Lo que no sabíamos —alguien que estuvo cerca de ellos nos lo dijo— es que Claribel no solo mediaba por nosotros con el tema de los autógrafos, si no que estuvo pidiéndole a su amigo que por favor no se levantara y que no nos dejara tirados sin decirnos nada. Además, para Claribel éramos «sus salvadoreños», una condición casi mágica que nos abría puertas y corazones. Él le habría dicho un par de minutos antes que ya se iba porque unos poetas jóvenes, que andaban revoloteando por el lugar, no lo dejaban en paz. En eso llegamos… y clic, la foto.
Pasado el tiempo, en su casa de Los Robles, le pregunté a Claribel sobre ‘la noche de los autógrafos’. Me dijo que no era cierto, que era mentira, y sonrió chiquito anticipando el primer ron.
De alguna manera, luego del incidente en el Centro Nicaraguense de Escritores, William y yo, aprendimos a tomar una sana distancia de Cardenal; más sana, tal parece, para él que para nosotros. No obstante, me atreví a escribirle en julio de 2005, lo invité para colaborar en el monográfico de Roque Dalton en la revista Cultura —el mítico número 89—, proyecto complementario del trabajo de Rafael Lara Martínez de reunir la poesía completa de Roque, que también tuve la dicha de coordinar. Por supuesto que en aquella oportunidad no me identifiqué del todo con el poeta. Creo que le di el nombre y el apellido que no uso. Me respondió gustoso. Su texto apareció publicado en agosto de aquel año.
Como siempre hay una última vez, fue la que más me impresionó. Tenía claro que acercarme al nicaragüense estaba en mi top ten de las cosas que nunca debía intentar. Así que seguí la norma. Lo vi de lejos. Fue en Rosario, Argentina, la noche del 18 de noviembre de 2005, en un evento paralelo al III Congreso Internacional de la Lengua. ¡Increíble! Me quedé boquiabierto. Cardenal tenía veinte años de no visitar el país y parecía que toda la ciudad había asistido al teatro Broadway a escucharlo en el conversatorio-lectura con Jorge Boccanera.
Reí, lloré, como todos los asistentes. Resonaba la voz del poeta trapense en el teatro, y no dejábamos de aplaudir hipnotizados. Era un ‘dios’. La gente se arremolinaba en Rosario para verlo o saludarlo. Si no era un rockstar, era un profeta.
Siempre alejado, en la fila del fondo, en medio del tumulto y gracias al misterio de la poesía, sentí finalmente el abrazo de Cardenal. El antes ya no importaba.

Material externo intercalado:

(* ===== verification/UCRepo.v ===== *)
(** * The strategy repository

    [user-config/internal/repository/strategy_repository.go].  A transaction
    runs its statements on a copy of the tables; it is committed as a whole or
    leaves the tables unchanged.  [Io] says, per statement of a call, whether the
    database executed it: a failure stands for a lost connection, a timeout, a
    value too long for its column.  As in PostgreSQL a failed statement aborts
    its transaction: every later statement and the commit fail.  A commit whose
    answer is lost may or may not have been applied.  [CURRENT_TIMESTAMP] is the
    start of the transaction. *)

From stdpp Require Import base gmap strings list sorting.
From Stdlib Require Import ZArith Lia Bool.
From S2P Require Import Prelude GoFloat GoStrings RuleModels ConfigStore ConfigSync UCModels.

Open Scope string_scope.
Open Scope list_scope.
Open Scope Z_scope.

(** ** Tables *)

Module DB.
Record t := mk {
  strategies : gmap uuid UStrategy.t;
  strategy_conditions : gmap uuid UCondition.t;
  trade_configs : gmap uuid UTradeConfig.t;
  risk_limits : gmap uuid URiskLimits.t;
  execution_outbox : list Outbox.t;
  outbox_seq : Z
}.
#[global] Instance eta_db : Eta t := fun d =>
  mk d.(strategies) d.(strategy_conditions) d.(trade_configs) d.(risk_limits)
     d.(execution_outbox) d.(outbox_seq).
Definition empty : t := mk ∅ ∅ ∅ ∅ [] 0.
End DB.

Inductive SqlError : Type := SqlNoRows | Sql23505 | SqlFailed.

Inductive RepoError : Type :=
  | ErrBegin
  | ErrCommit
  | ErrStatement (what : string)
  | ErrNotFound
  | ErrVersionMismatch
  | ErrNameExists
  | ErrMarshal (what : string).

(** What the database does during one call. *)
Module Io.
Record t := mk { Now : Z; Ok : nat -> bool; CommitApplied : bool }.
End Io.

(** ** Transactions *)

Record TxState := MkTx { tx_stmt : nat; tx_aborted : bool; tx_db : DB.t }.

Definition TX (A : Type) : Type := TxState -> (RepoError + A) * TxState.

#[export] Instance tx_ret : MRet TX := fun A a t => (inr a, t).

#[export] Instance tx_bind : MBind TX := fun A B k m t =>
  match m t with
  | (inl e, t') => (inl e, t')
  | (inr a, t') => k a t'
  end.

Definition raise {A : Type} (e : RepoError) : TX A := fun t => (inl e, t).

(** One statement; the result is the [err] the code looks at. *)
Definition statement {A : Type} (io : Io.t) (f : DB.t -> SqlError + (A * DB.t))
    : TX (SqlError + A) := fun t =>
  let n := S t.(tx_stmt) in
  if t.(tx_aborted) || negb (io.(Io.Ok) t.(tx_stmt)) then
    (inr (inl SqlFailed), MkTx n true t.(tx_db))
  else
    match f t.(tx_db) with
    | inl SqlNoRows => (inr (inl SqlNoRows), MkTx n t.(tx_aborted) t.(tx_db))
    | inl e => (inr (inl e), MkTx n true t.(tx_db))
    | inr (a, db) => (inr (inr a), MkTx n t.(tx_aborted) db)
    end.

(** [if err != nil] with the error the code returns for it. *)
Definition or_raise {A : Type} (f : SqlError -> RepoError) (r : SqlError + A) : TX A :=
  match r with inl e => raise (f e) | inr a => mret a end.

Definition exec {A : Type} (io : Io.t) (what : string) (f : DB.t -> SqlError + (A * DB.t)) : TX A :=
  statement io f ≫= or_raise (fun _ => ErrStatement what).

(** [BeginTxx], the body, [Commit] or the deferred [Rollback]. *)
Definition transaction {A : Type} (io : Io.t) (body : TX A) (db : DB.t) : (RepoError + A) * DB.t :=
  if negb (io.(Io.Ok) 0%nat) then (inl ErrBegin, db)
  else
    match body (MkTx 1 false db) with
    | (inl e, _) => (inl e, db)
    | (inr a, t) =>
      if t.(tx_aborted) then (inl ErrCommit, db)
      else if io.(Io.Ok) t.(tx_stmt) then (inr a, t.(tx_db))
      else (inl ErrCommit, if io.(Io.CommitApplied) then t.(tx_db) else db)
    end.

(** ** Statements *)

Definition max_int32 : Z := 2 ^ 31 - 1.

Definition rows (db : DB.t) : list UStrategy.t := (map_to_list db.(DB.strategies)).*2.

Definition not_deleted (s : UStrategy.t) : bool := bool_decide (s.(UStrategy.DeletedAt) = None).

(** The index [uq_strategies_user_name] has an entry of another strategy. *)
Definition name_taken (db : DB.t) (id : uuid) (user name : string) : bool :=
  existsb (fun s => not_deleted s && String.eqb s.(UStrategy.UserID) user
                    && String.eqb s.(UStrategy.StrategyName) name
                    && negb (s.(UStrategy.StrategyID) =? id)%N) (rows db).

(** The row of a strategy: the parts are in tables of their own. *)
Definition row_of (s : UStrategy.t) : UStrategy.t :=
  (s <| UStrategy.Conditions := None |> <| UStrategy.TradeConfig := None |>
     <| UStrategy.RiskLimits := None |>)%go.

Definition sql_insert_strategy (s : UStrategy.t) (db : DB.t) : SqlError + (unit * DB.t) :=
  if mode_unknown s.(UStrategy.TradingMode) then inl SqlFailed
  else if bool_decide (is_Some (db.(DB.strategies) !! s.(UStrategy.StrategyID)))
       || name_taken db s.(UStrategy.StrategyID) s.(UStrategy.UserID) s.(UStrategy.StrategyName)
  then inl Sql23505
  else inr (tt, (db <| DB.strategies :=
                   <[s.(UStrategy.StrategyID) := row_of s]> db.(DB.strategies) |>)%go).

Definition sql_insert_outbox (now : Z) (id : uuid) (type : string) (p : Payload) (db : DB.t)
    : SqlError + (unit * DB.t) :=
  let seq := db.(DB.outbox_seq) + 1 in
  inr (tt, (db <| DB.execution_outbox :=
                 db.(DB.execution_outbox) ++ [Outbox.mk seq id type p now false] |>
               <| DB.outbox_seq := seq |>)%go).

(** An insertion into a table whose [strategy_id] is unique. *)
Definition sql_insert_part {P : Type} (get : DB.t -> gmap uuid P)
    (put : gmap uuid P -> DB.t -> DB.t) (id : uuid) (p : P) (db : DB.t)
    : SqlError + (unit * DB.t) :=
  match get db !! id with
  | Some _ => inl Sql23505
  | None => inr (tt, put (<[id := p]> (get db)) db)
  end.

Definition put_conditions (m : gmap uuid UCondition.t) (db : DB.t) : DB.t :=
  (db <| DB.strategy_conditions := m |>)%go.
Definition put_trade (m : gmap uuid UTradeConfig.t) (db : DB.t) : DB.t :=
  (db <| DB.trade_configs := m |>)%go.
Definition put_limits (m : gmap uuid URiskLimits.t) (db : DB.t) : DB.t :=
  (db <| DB.risk_limits := m |>)%go.

Definition sql_select {P : Type} (get : DB.t -> gmap uuid P) (id : uuid) (db : DB.t)
    : SqlError + (P * DB.t) :=
  match get db !! id with Some p => inr (p, db) | None => inl SqlNoRows end.

(** [UPDATE strategies SET ... WHERE ... RETURNING ...] for one row. *)
Definition sql_update_row (id : uuid) (where_ : UStrategy.t -> bool)
    (change : UStrategy.t -> UStrategy.t) (db : DB.t) : SqlError + (UStrategy.t * DB.t) :=
  match db.(DB.strategies) !! id with
  | None => inl SqlNoRows
  | Some s =>
    if negb (where_ s) then inl SqlNoRows
    else if max_int32 <=? s.(UStrategy.Version) then inl SqlFailed
    else
      let s := change s in
      if mode_unknown s.(UStrategy.TradingMode) then inl SqlFailed
      else if not_deleted s
              && name_taken db id s.(UStrategy.UserID) s.(UStrategy.StrategyName)
      then inl Sql23505
      else inr (s, (db <| DB.strategies := <[id := s]> db.(DB.strategies) |>)%go)
  end.

(** [version = version + 1, updated_at = CURRENT_TIMESTAMP]. *)
Definition bump (now : Z) (s : UStrategy.t) : UStrategy.t :=
  (s <| UStrategy.Version := s.(UStrategy.Version) + 1 |> <| UStrategy.UpdatedAt := now |>)%go.

(** [marshalMultiLevel] fails on NaN and the infinities. *)
Definition marshalMultiLevel (what : string) (levels : list UCLevel) : TX unit :=
  if forallb level_json levels then mret tt else raise (ErrMarshal what).

Section Repository.

(** How PostgreSQL keeps a value in a column [NUMERIC(20, 4)]; [None] when it is
    out of range. *)
Context (numeric_20_4 : f64 -> option f64) (uuid_string : uuid -> string).

(** A limit as its row has it. *)
Definition stored_limits (rl : URiskLimits.t) : option URiskLimits.t :=
  match rl.(URiskLimits.MaxAmountPerStock) with
  | None => Some rl
  | Some x =>
    (fun y => (rl <| URiskLimits.MaxAmountPerStock := Some y |>)%go) <$> numeric_20_4 x
  end.

Definition sql_insert_limits (id : uuid) (rl : URiskLimits.t) (db : DB.t)
    : SqlError + (unit * DB.t) :=
  match stored_limits rl with
  | None => inl SqlFailed
  | Some rl => sql_insert_part DB.risk_limits put_limits id rl db
  end.

(** The columns a trade configuration is stored in: not the position size. *)
Definition stored_trade (tc : UTradeConfig.t) : UTradeConfig.t :=
  (tc <| UTradeConfig.MaxPositionSize := None |>)%go.

(** ** [Create] *)

Definition insert_conditions (io : Io.t) (condID : uuid) (c : option UCondition.t)
    (s : UStrategy.t) : TX UStrategy.t :=
  match c with
  | None => mret s
  | Some c =>
    let c := (c <| UCondition.ConditionID := condID |>
                <| UCondition.StrategyID := s.(UStrategy.StrategyID) |>
                <| UCondition.CreatedAt := io.(Io.Now) |>)%go in
    exec io "failed to insert conditions"
      (sql_insert_part DB.strategy_conditions put_conditions s.(UStrategy.StrategyID) c) ;;
    mret (s <| UStrategy.Conditions := Some c |>)%go
  end.

Definition insert_trade (io : Io.t) (tcID : uuid) (tc : option UTradeConfig.t)
    (s : UStrategy.t) : TX UStrategy.t :=
  match tc with
  | None => mret s
  | Some tc =>
    marshalMultiLevel "multi_level_sl" tc.(UTradeConfig.MultiLevelSL) ;;
    marshalMultiLevel "multi_level_tp" tc.(UTradeConfig.MultiLevelTP) ;;
    let tc := (tc <| UTradeConfig.TradeConfigID := tcID |>
                  <| UTradeConfig.StrategyID := s.(UStrategy.StrategyID) |>
                  <| UTradeConfig.CreatedAt := io.(Io.Now) |>)%go in
    exec io "failed to insert trade config"
      (sql_insert_part DB.trade_configs put_trade s.(UStrategy.StrategyID) (stored_trade tc)) ;;
    mret (s <| UStrategy.TradeConfig := Some tc |>)%go
  end.

Definition insert_limits (io : Io.t) (rlID : uuid) (rl : option URiskLimits.t)
    (s : UStrategy.t) : TX UStrategy.t :=
  match rl with
  | None => mret s
  | Some rl =>
    let rl := (rl <| URiskLimits.RiskLimitID := rlID |>
                  <| URiskLimits.StrategyID := s.(UStrategy.StrategyID) |>
                  <| URiskLimits.CreatedAt := io.(Io.Now) |>)%go in
    exec io "failed to insert risk limits" (sql_insert_limits s.(UStrategy.StrategyID) rl) ;;
    mret (s <| UStrategy.RiskLimits := Some rl |>)%go
  end.

Definition insert_error (e : SqlError) : RepoError :=
  match e with Sql23505 => ErrNameExists | _ => ErrStatement "failed to insert strategy" end.

(** The row of a request; the identifiers are what [uuid.New] returned. *)
Definition new_strategy (io : Io.t) (newID : uuid) (req : CreateStrategyRequest.t) : UStrategy.t :=
  UStrategy.mk newID req.(CreateStrategyRequest.UserID) req.(CreateStrategyRequest.StrategyName)
    req.(CreateStrategyRequest.Description) req.(CreateStrategyRequest.ActivateImmediately)
    req.(CreateStrategyRequest.TradingMode) 1 io.(Io.Now) io.(Io.Now) None None None None.

Definition Create (io : Io.t) (newID condID tcID rlID : uuid) (req : CreateStrategyRequest.t)
    : DB.t -> (RepoError + UStrategy.t) * DB.t :=
  transaction io (
    let s := new_strategy io newID req in
    (statement io (sql_insert_strategy s) ≫= or_raise insert_error) ;;
    s ← insert_conditions io condID req.(CreateStrategyRequest.Conditions) s;
    s ← insert_trade io tcID req.(CreateStrategyRequest.TradeConfig) s;
    s ← insert_limits io rlID req.(CreateStrategyRequest.RiskLimits) s;
    if strategy_json s then
      exec io "failed to insert into execution outbox"
        (sql_insert_outbox io.(Io.Now) newID "STRATEGY_CREATED" (PayloadFull s)) ;;
      mret s
    else raise (ErrMarshal "strategy")).

(** ** [Update] *)

Definition coalesce {A : Type} (new : option A) (old : A) : A := default old new.

(** The optimistic lock. *)
Definition update_where (req : UpdateStrategyRequest.t) (s : UStrategy.t) : bool :=
  String.eqb s.(UStrategy.UserID) req.(UpdateStrategyRequest.UserID)
  && (s.(UStrategy.Version) =? req.(UpdateStrategyRequest.Version)) && not_deleted s.

Definition update_set (now : Z) (req : UpdateStrategyRequest.t) (s : UStrategy.t) : UStrategy.t :=
  bump now (s
    <| UStrategy.StrategyName := coalesce req.(UpdateStrategyRequest.StrategyName) s.(UStrategy.StrategyName) |>
    <| UStrategy.Description := coalesce req.(UpdateStrategyRequest.Description) s.(UStrategy.Description) |>
    <| UStrategy.TradingMode := coalesce req.(UpdateStrategyRequest.TradingMode) s.(UStrategy.TradingMode) |>)%go.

Alfonso Fajardo —uno de los escritores noventeros que más respeto— cree que es mejor conocer a los poetas por sus libros que en persona. Tiene razón. La «otra luz» está en las palabras.
Dicen las noticias que Ernesto Cardenal murió a los 95 años este 1 de marzo de 2020. Pero no les creo. Prefiero recordar mi ejemplar de Telescopio en la noche oscura, de su autoría, el mismo libro de la noche de la foto con Claribel, que tiene escrito: «Para Carlos. Con afecto, Cardenal». E imagino su sonrisa en las páginas.